### What you have to do
After finding the line with "(** JavaScript objects" in the entries below, retype exactly each line from there through the line with "at most one", including that final line.

### Stored items
____

(* ===== verification/Json.v ===== *)
(** JavaScript objects and JSON values, as the Host's records, events and
    worker results use them.

    An object with string keys is an association list in insertion order, with
    at most one entry per key; [undefined] is the absence of an entry.  Keys
    that spell array indices, which JavaScript enumerates first, do not occur
    in the modelled records.  [unknown] values read from JSON text are [json]
    trees, and an optional [json] where the source distinguishes
    [undefined]. *)
From S2P Require Import Prelude.

(** ** Objects used as maps *)

Definition obj (V : Type) : Type := list (string * V).

Fixpoint obj_get {V} (k : string) (o : obj V) : option V :=
  match o with
  | [] => None
  | (k', v) :: o' => if String.eqb k' k then Some v else obj_get k o'
  end.

(** Assignment [o[k] = v]: an existing key keeps its place. *)
Fixpoint obj_set {V} (k : string) (v : V) (o : obj V) : obj V :=
  match o with
  | [] => [(k, v)]
  | (k', v') :: o' => if String.eqb k' k then (k', v) :: o' else (k', v') :: obj_set k v o'
  end.

(** [delete o[k]]. *)
Definition obj_delete {V} (k : string) (o : obj V) : obj V :=
  filter (fun e => e.1 <> k) o.

Definition obj_keys {V} (o : obj V) : list string := map fst o.
Definition obj_values {V} (o : obj V) : list V := map snd o.

Definition obj_has {V} (k : string) (o : obj V) : bool :=
  match obj_get k o with Some _ => true | None => false end.

(** [Object.fromEntries]. *)
Definition fromEntries {V} (l : list (string * V)) : obj V :=
  fold_left (fun o e => obj_set e.1 e.2 o) l [].

(** An object has one entry per key. *)
Definition obj_wf {V} (o : obj V) : Prop := NoDup (obj_keys o).

(** ** JSON values *)

Inductive json : Type :=
| JNull
| JBool (b : bool)
| JNum (n : number)
| JStr (s : string)
| JArr (l : list json)
| JObj (o : list (string * json)).

(** [isRecord]: a non-null object that is not an array. *)
Definition isRecord (v : option json) : bool :=
  match v with Some (JObj _) => true | _ => false end.

(** Property access on a value already known to be a record. *)
Definition prop (v : json) (k : string) : option json :=
  match v with JObj o => obj_get k o | _ => None end.

(** JavaScript truthiness of an optional value. *)
Definition truthy (v : option json) : bool :=
  match v with
  | None | Some JNull => false
  | Some (JBool b) => b
  | Some (JNum n) => negb (number_eqb n (num 0)) && match n with NaN => false | _ => true end
  | Some (JStr s) => negb (String.eqb s "")
  | Some (JArr _) | Some (JObj _) => true
  end.

(** [Object.is] on numbers, with the two zeros identified. *)
Definition number_is (a b : number) : bool :=
  match a, b with NaN, NaN => true | _, _ => number_eqb a b end.

(** [isDeepStrictEqual]: structural, ignoring the order of keys. *)
Fixpoint deep_eqb (a b : json) {struct a} : bool :=
  match a, b with
  | JNull, JNull => true
  | JBool x, JBool y => Bool.eqb x y
  | JNum x, JNum y => number_is x y
  | JStr x, JStr y => String.eqb x y
  | JArr l, JArr m =>
      (fix go (l m : list json) : bool :=
         match l, m with
         | [], [] => true
         | x :: l', y :: m' => deep_eqb x y && go l' m'
         | _, _ => false
         end) l m
  | JObj o, JObj p =>
      Nat.eqb (length o) (length p) &&
      (fix go (o : list (string * json)) : bool :=
         match o with
         | [] => true
         | (k, x) :: o' =>
             match obj_get k p with Some y => deep_eqb x y | None => false end && go o'
         end) o
  | _, _ => false
  end.

(** [===] and [isDeepStrictEqual] on optional values. *)
Definition opt_deep_eqb (a b : option json) : bool :=
  match a, b with
  | Some x, Some y => deep_eqb x y
  | None, None => true
  | _, _ => false
  end.

Definition str_is (v : option json) (s : string) : bool :=
  match v with Some (JStr t) => String.eqb t s | _ => false end.

(** ** [Number(value)]

    The string grammar of StringToNumber: decimal literals with sign, fraction
    and exponent, [Infinity], and the unsigned radix prefixes. *)
Definition digit_val (radix : Z) (c : ascii) : option Z :=
  let n := chr c in
  let d := if (48 <=? n) && (n <=? 57) then n - 48
           else if (97 <=? n) && (n <=? 122) then n - 87
           else if (65 <=? n) && (n <=? 90) then n - 55 else radix in
  if d <? radix then Some d else None.

(** The longest digit prefix: its value, its length and the rest. *)
Fixpoint take_digits (radix : Z) (l : list ascii) (acc : Z) (n : nat) : Z * nat * list ascii :=
  match l with
  | c :: l' =>
      match digit_val radix c with
      | Some d => take_digits radix l' (radix * acc + d) (S n)
      | None => (acc, n, l)
      end
  | [] => (acc, n, l)
  end.

Definition pow10 (e : Z) : Q :=
  if 0 <=? e then inject_Z (10 ^ e) else 1 # Z.to_pos (10 ^ (- e)).

Definition take_sign (l : list ascii) : Z * list ascii :=
  match l with
  | "+"%char :: l' => (1, l')
  | "-"%char :: l' => (-1, l')
  | _ => (1, l)
  end.

(** The exponent part of a decimal literal; [None] when the text is not one. *)
Definition take_exponent (l : list ascii) : option Z :=
  match l with
  | [] => Some 0
  | c :: l' =>
      if Ascii.eqb c "e" || Ascii.eqb c "E" then
        let '(sg, l') := take_sign l' in
        match take_digits 10 l' 0 0 with
        | (e, S _, []) => Some (sg * e)
        | _ => None
        end
      else None
  end.

Definition decimal_literal (l : list ascii) : number :=
  let '(sg, l) := take_sign l in
  if bool_decide (l = chars "Infinity") then (if sg <? 0 then NegInfinity else PosInfinity) else
  let '(ip, ni, l) := take_digits 10 l 0 0 in
  let '(fp, nf, l) := match l with
                      | "."%char :: l' => take_digits 10 l' 0 0
                      | _ => (0, O, l)
                      end in
  if Nat.eqb (ni + nf) 0 then NaN else
  match take_exponent l with
  | Some e => Fin ((inject_Z (sg * (ip * 10 ^ Z.of_nat nf + fp))) * pow10 (e - Z.of_nat nf))
  | None => NaN
  end.

Definition radix_literal (radix : Z) (l : list ascii) : number :=
  match take_digits radix l 0 0 with (v, S _, []) => num v | _ => NaN end.

Definition Number_of_string (s : string) : number :=
  match chars (trim s) with
  | [] => num 0
  | "0"%char :: c :: l =>
      if Ascii.eqb c "x" || Ascii.eqb c "X" then radix_literal 16 l
      else if Ascii.eqb c "o" || Ascii.eqb c "O" then radix_literal 8 l
      else if Ascii.eqb c "b" || Ascii.eqb c "B" then radix_literal 2 l
      else decimal_literal ("0"%char :: c :: l)
  | l => decimal_literal l
  end.

(** [Number] of a value; an array is the number of its joined text. *)
Fixpoint Number_of_json (v : json) : number :=
  match v with
  | JNull => num 0
  | JBool b => num (if b then 1 else 0)
  | JNum n => n
  | JStr s => Number_of_string s
  | JArr [] => num 0
  | JArr [x] => match x with JNull => num 0 | JBool _ => NaN | _ => Number_of_json x end
  | JArr _ | JObj _ => NaN
  end.

Definition Number_of (v : option json) : number :=
  match v with Some v => Number_of_json v | None => NaN end.

(** ** [String(value)]

    A number prints as an integer or as its terminating decimal expansion; the
    exponent notation of very large and very small numbers is not modelled.  An
    array is its elements joined by commas, a null element being empty. *)
Definition pad_left (n : nat) (s : string) : string :=
  unchars (replicate (n - String.length s) "0"%char) +:+ s.

(** The first [k] at or after [from] for which [q * 10^k] is an integer. *)
Fixpoint decimals (fuel from : nat) (q : Q) : option nat :=
  if Q_is_int (q * inject_Z (10 ^ Z.of_nat from)) then Some from
  else match fuel with O => None | S fuel => decimals fuel (S from) q end.

Definition String_of_number (n : number) : string :=
  match n with
  | NaN => "NaN"
  | PosInfinity => "Infinity"
  | NegInfinity => "-Infinity"
  | Fin q =>
      match decimals 1074 0 q with
      | Some O | None => show_Z (Qfloor q)
      | Some k =>
          let scaled := Qfloor (q * inject_Z (10 ^ Z.of_nat k)) in
          let base := 10 ^ Z.of_nat k in
          (if scaled <? 0 then "-" else "") +:+ show_Z (Z.abs scaled / base) +:+ "." +:+
          pad_left k (show_Z (Z.abs scaled mod base))
      end
  end.

Fixpoint String_of_json (v : json) : string :=
  match v with
  | JNull => "null"
  | JBool b => if b then "true" else "false"
  | JNum n => String_of_number n
  | JStr s => s
  | JArr l =>
      String.concat "," (map (fun x => match x with JNull => "" | _ => String_of_json x end) l)
  | JObj _ => "[object Object]"
  end.

Definition String_of (v : option json) : string :=
  match v with Some v => String_of_json v | None => "undefined" end.

Example string_of_values :
  map String_of_json [JNum (num 42); JNum (Fin (5 # 4)); JNum (Fin (-1 # 100)); JArr [JNull; JStr "a"]] =
  ["42"; "1.25"; "-0.01"; ",a"].
Proof. vm_compute. reflexivity. Qed.

(** ** [JSON.stringify(value)]

    The text of a value without undefined members; the exponent notation of
    very large and very small numbers is not modelled. *)
Definition hex_digit (n : Z) : ascii :=
  ascii_of_nat (Z.to_nat (if n <? 10 then 48 + n else 87 + n)).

____

### Problem solution
(** JavaScript objects and JSON values, as the Host's records, events and
    worker results use them.

    An object with string keys is an association list in insertion order, with
    at most one entry per key; [undefined] is the absence of an entry.  Keys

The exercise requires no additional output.